On Cabbages & Other Traits of Patriarchal Life (by Alex Peters, as performed for Quiet Lightning)

Unsent Letter to a Parallel Universe

I.

Most days I wake up and forget my dreams on purpose. Not that they haunt me or anything. I just don’t think they’re very important.

II.

There is a tribe of Borneo Hunters who practice black magic whenever they want to get rid of an enemy or an old lover who still disturbs their spirits. 

They will take a block of wood fashioned from their enemy’s liking, and they will leave it out in the middle of the forest where it slowly deteriorates, unobserved. Meanwhile it is believed that the enemy, where ever she may be, deteriorates along with it.

III.

I lay with myself a while in bed a lot of the time, wondering if the earth will finally fulfill itself and vanish. 

And I know I’m not alone. My typewriter whispers from the far reaches of the bedroom that I am too serious. I avoid the gaze of my Goethe in the corner, of my Rimbaud in the original that I have never read, of a busted record player languishing beneath the cloying odor of dust. 

IV.

What if the story of the world is no more than a tablet dropped in a glass of water?

V.

I used to wake up to the sound of children playing in fields. I would run away as fast as I could, off each day to some dim region of coffee and neck-ties, whatever the fuck the opposite of Elysian fields is. 

(Remember when we made snow-angels with a ceramic rooster on somebody’s roof in Utah? When we danced all night on a stripper pole in somebody’s party van?)*

VI.
Today I wake up and wonder what time it is instead, even or especially when there is no place for me to be.

VII.

It’s true, I probably indulge in myself too often. Laying bed like a spoiled child, ignoring the responsibility of last night’s dreams. I do not read my Goethe, it’s true. There are no clocks in the house where I live. I do not reach for my phone or worry whether so and so has called today. 

But it happens sometimes that a nursery rhyme or a tango will take shape out of the silence. It never makes much sense, not even to me, and they are not very original lyrics. Still, it always reminds me that there is maybe no such thing as tomorrow, and as long as my heart is going to behave like a sick child I better give it everything it asks for.

VIII.

What I want to send you is too big for the postman. (I would love to visit you in Brooklyn.)

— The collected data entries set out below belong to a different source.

Lemma encrypt_overflow (plaintext shared_secret : bytes) (w : world) :
  (137438953472 < N.of_nat (length plaintext))%N ->
  (QuantumCipher.encrypt plaintext shared_secret w).1 = Raise StructError.
Proof.
  intros Hlen. unfold QuantumCipher.encrypt, os.urandom. prog_simpl.
  pose proof (key_stream_overflow
                (hashlib.sha3_256 (shared_secret ++ b "enc_key"))
                (os.take_padded 16 (entropy w)) (length plaintext)
                (set_entropy (drop 16 (entropy w)) w) Hlen) as H.
  destruct (QuantumCipher._key_stream _ _ _ _) as [r w1].
  cbn [fst] in H. now subst r.
Qed.

Lemma decrypt_rejects (encrypted : pyval) (shared_secret : bytes)
    (ciphertext nonce mac : bytes) (w : world) :
  envelope_fields encrypted ciphertext nonce mac ->
  mac <> expected_mac shared_secret nonce ciphertext ->
  QuantumCipher.decrypt encrypted shared_secret w = (Ok None, w).
Proof.
  intros (Hc & Hn & Hm) Hne.
  unfold QuantumCipher.decrypt.
  unfold mbind, prog_bind, bind, lift. rewrite Hc, Hn, Hm.
  prog_simpl.
  fold (expected_mac shared_secret nonce ciphertext).
  now rewrite compare_digest_neq.
Qed.

Lemma decrypt_accepts (encrypted : pyval) (shared_secret : bytes)
    (ciphertext nonce : bytes) (key_stream : bytes) (log : list op)
    (w : world) :
  envelope_fields encrypted ciphertext nonce
    (expected_mac shared_secret nonce ciphertext) ->
  QuantumCipher._key_stream
    (hashlib.sha3_256 (shared_secret ++ b "enc_key")) nonce
    (length ciphertext) w
  = (Ok key_stream, set_oplog (oplog w ++ log) w) ->
  exists w1,
    QuantumCipher.decrypt encrypted shared_secret w
    = (Ok (Some (xor_zip ciphertext key_stream)), w1).
Proof.
  intros (Hc & Hn & Hm) Hks.
  unfold QuantumCipher.decrypt, QuantumCipher.xor_bytes.
  unfold mbind, prog_bind, bind, lift. rewrite Hc, Hn, Hm.
  prog_simpl.
  fold (expected_mac shared_secret nonce ciphertext).
  rewrite compare_digest_refl. cbn [negb]. rewrite Hks.
  eexists. reflexivity.
Qed.

(** C2, as the code behaves.  A plaintext of [2 ** 37 + 1] bytes needs a
    key-stream block numbered [2 ** 32], which [struct.pack(">I", ...)]
    refuses: [encrypt] raises [struct.error] and returns no envelope. *)
Lemma encrypt_raises_past_counter_range :
  (QuantumCipher.encrypt (repeat x00 (N.to_nat 137438953473))
     (repeat x00 32) (World [] [] [] [] [])).1
  = Raise StructError.
Proof.
  apply encrypt_overflow. rewrite repeat_length, N2Nat.id. reflexivity.
Qed.

(** C2, amended.  For every byte string [m] of at most [2 ** 37] bytes
    (the reach of the 32-bit block counter), the empty one included, and
    every shared secret [k], [encrypt] returns an envelope, whatever nonce
    and time the world supplies, and [decrypt] of that envelope under [k]
    returns [m], not the failure value. *)
Theorem aead_roundtrip (m k : bytes) (w w' : world) :
  (N.of_nat (length m) <= 137438953472)%N ->
  exists (env : dict) w1 w2,
    QuantumCipher.encrypt m k w = (Ok env, w1)
    /\ QuantumCipher.decrypt (PDict env) k w' = (Ok (Some m), w2).
Proof.
  intros Hlen.
  destruct (encrypt_run m k w Hlen)
    as (ks & log & ts & w1 & Hks & Hrun & Henc).
  set (nonce := os.take_padded 16 (entropy w)) in *.
  set (c := xor_zip m ks) in *.
  assert (Hc : length c = length m).
  { subst c. rewrite xor_zip_length. lia. }
  destruct (decrypt_accepts
              (PDict {[ "ciphertext" := PStr (base64.b64encode c);
                        "nonce" := PStr (base64.b64encode nonce);
                        "mac" := PStr (base64.b64encode
                                         (expected_mac k nonce c));
                        "timestamp" := PInt ts;
                        "algorithm" := PStr "VitalGuard-AE-SHA3-256" ]})
              k c nonce ks log w') as (w2 & Hdec).
  - unfold envelope_fields, QuantumCipher.field, getitem, mbind,
      result_bind, rbind.
    repeat split.
    + rewrite lookup_insert_eq. apply b64decode_b64encode.
    + rewrite lookup_insert_ne, lookup_insert_eq by done.
      apply b64decode_b64encode.
    + rewrite !lookup_insert_ne by done. rewrite lookup_insert_eq.
      apply b64decode_b64encode.
  - rewrite Hc. apply Hrun.
  - eexists _, w1, w2. split; [exact Henc|].
    rewrite Hdec. subst c. now rewrite xor_zip_cancel by auto.
Qed.

(** The fields of the envelope [encrypt] makes of [b"hello"]. *)
Example encrypt_hello :
  ((env ← QuantumCipher.encrypt (b "hello") secret_B;
    mret (env !! "ciphertext", env !! "nonce", env !! "mac",
          env !! "timestamp")) world_A).1
  = Ok (Some (PStr "oU1HyP8="), Some (PStr "QUFBQUFBQUFBQUFBQUFBQQ=="),
        Some (PStr "Ogx950VKbEpL/ZZS3/nh5iOLHnsL0HRdLeDo8wCv03U="),
        Some (PInt 1700000000)).
Proof. vm_compute. reflexivity. Qed.

Lemma aead_roundtrip_witness :
  exists (env : dict) w1 w2,
    QuantumCipher.encrypt (b "hello") secret_B world_A = (Ok env, w1)
    /\ QuantumCipher.decrypt (PDict env) secret_B world_A
       = (Ok (Some (b "hello")), w2).
Proof.
  apply (aead_roundtrip (b "hello") secret_B world_A world_A).
  vm_compute. discriminate.
Defined.

(** The outcome of the key stream does not depend on the world. *)
Lemma key_stream_loop_world key nonce len : forall fuel stream counter w w',
  (QuantumCipher._key_stream_loop fuel key nonce len stream counter w).1
  = (QuantumCipher._key_stream_loop fuel key nonce len stream counter w').1.
Proof.
  induction fuel as [|fuel IH]; intros stream counter w w';
    rewrite key_stream_loop_unfold;
    destruct (length stream <? len)%nat; try reflexivity.
  destruct (struct.pack_I_be counter); try reflexivity.
  prog_simpl. apply IH.
Qed.

Lemma decrypt_world (encrypted : pyval) (shared_secret : bytes)
    (w w' : world) :
  (QuantumCipher.decrypt encrypted shared_secret w).1
  = (QuantumCipher.decrypt encrypted shared_secret w').1.
Proof.
  unfold QuantumCipher.decrypt, QuantumCipher.xor_bytes,
    QuantumCipher._key_stream.
  unfold mbind, prog_bind, bind, lift.
  destruct (QuantumCipher.field encrypted "ciphertext") as [c| |];
    try reflexivity.
  destruct (QuantumCipher.field encrypted "nonce") as [n| |];
    try reflexivity.
  destruct (QuantumCipher.field encrypted "mac") as [m| |];
    try reflexivity.
  cbn beta iota zeta.
  destruct (negb _); [reflexivity|].
  pose proof (key_stream_loop_world
                (hashlib.sha3_256 (shared_secret ++ b "enc_key")) n
                (length c) (length c) [] 0%N w w') as H.
  destruct (QuantumCipher._key_stream_loop _ _ _ _ _ _ w) as [r1 w1].
  destruct (QuantumCipher._key_stream_loop _ _ _ _ _ _ w') as [r2 w2].
  cbn [fst] in H. subst r2. destruct r1; reflexivity.
Qed.

(** ** The channel *)

Section Frames.
Context {S T : Type} (proj : S -> T).

Lemma frames_ret {A} (a : A) : frames proj (mret a).
Proof. intros s w. reflexivity. Qed.

Lemma frames_raise {A} (e : exn) : frames proj (raise e : prog _ A).
Proof. intros s w. reflexivity. Qed.

Lemma frames_lift {A} (r : result A) : frames proj (lift r).
Proof. intros s w. reflexivity. Qed.

Lemma frames_self : frames proj self.
Proof. intros s w. reflexivity. Qed.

*Originally there was a phrase in this that was cribbed from Goethe’s Werther – making a liar out of me in stanzas III and VI. But now I can’t remember what phrase it was that may have drove me to this entire madness to begin with. So here is another phrase or two from my Goethe, taken at random:

…There are times where I feel so vividly how Penelope’s impudent suitors slaughter oxen and swine, cut them up, and roast them. There is nothing that could fill me so completely with a quiet, genuine feeling as those traits of patriarchal life which I, thank God, can weave into my kind of life without affectation.

How fortunate it is for me that my heart can feel the plain, naive delight of the man who puts on the table a cabbage that he has grown himself, and for whom it is not merely the vegetable, but all the good days, the fine morning when he planted it, the pleasant evenings when he watered it, taking his pleasure in its thriving growth–that he enjoys again in one comprehensive moment.

IX. *The Great Salt Lake in Utah is only thirteen feet deep. 

(In my heart of hearts, I still believe that one day a cabbage can be more than a cabbage.)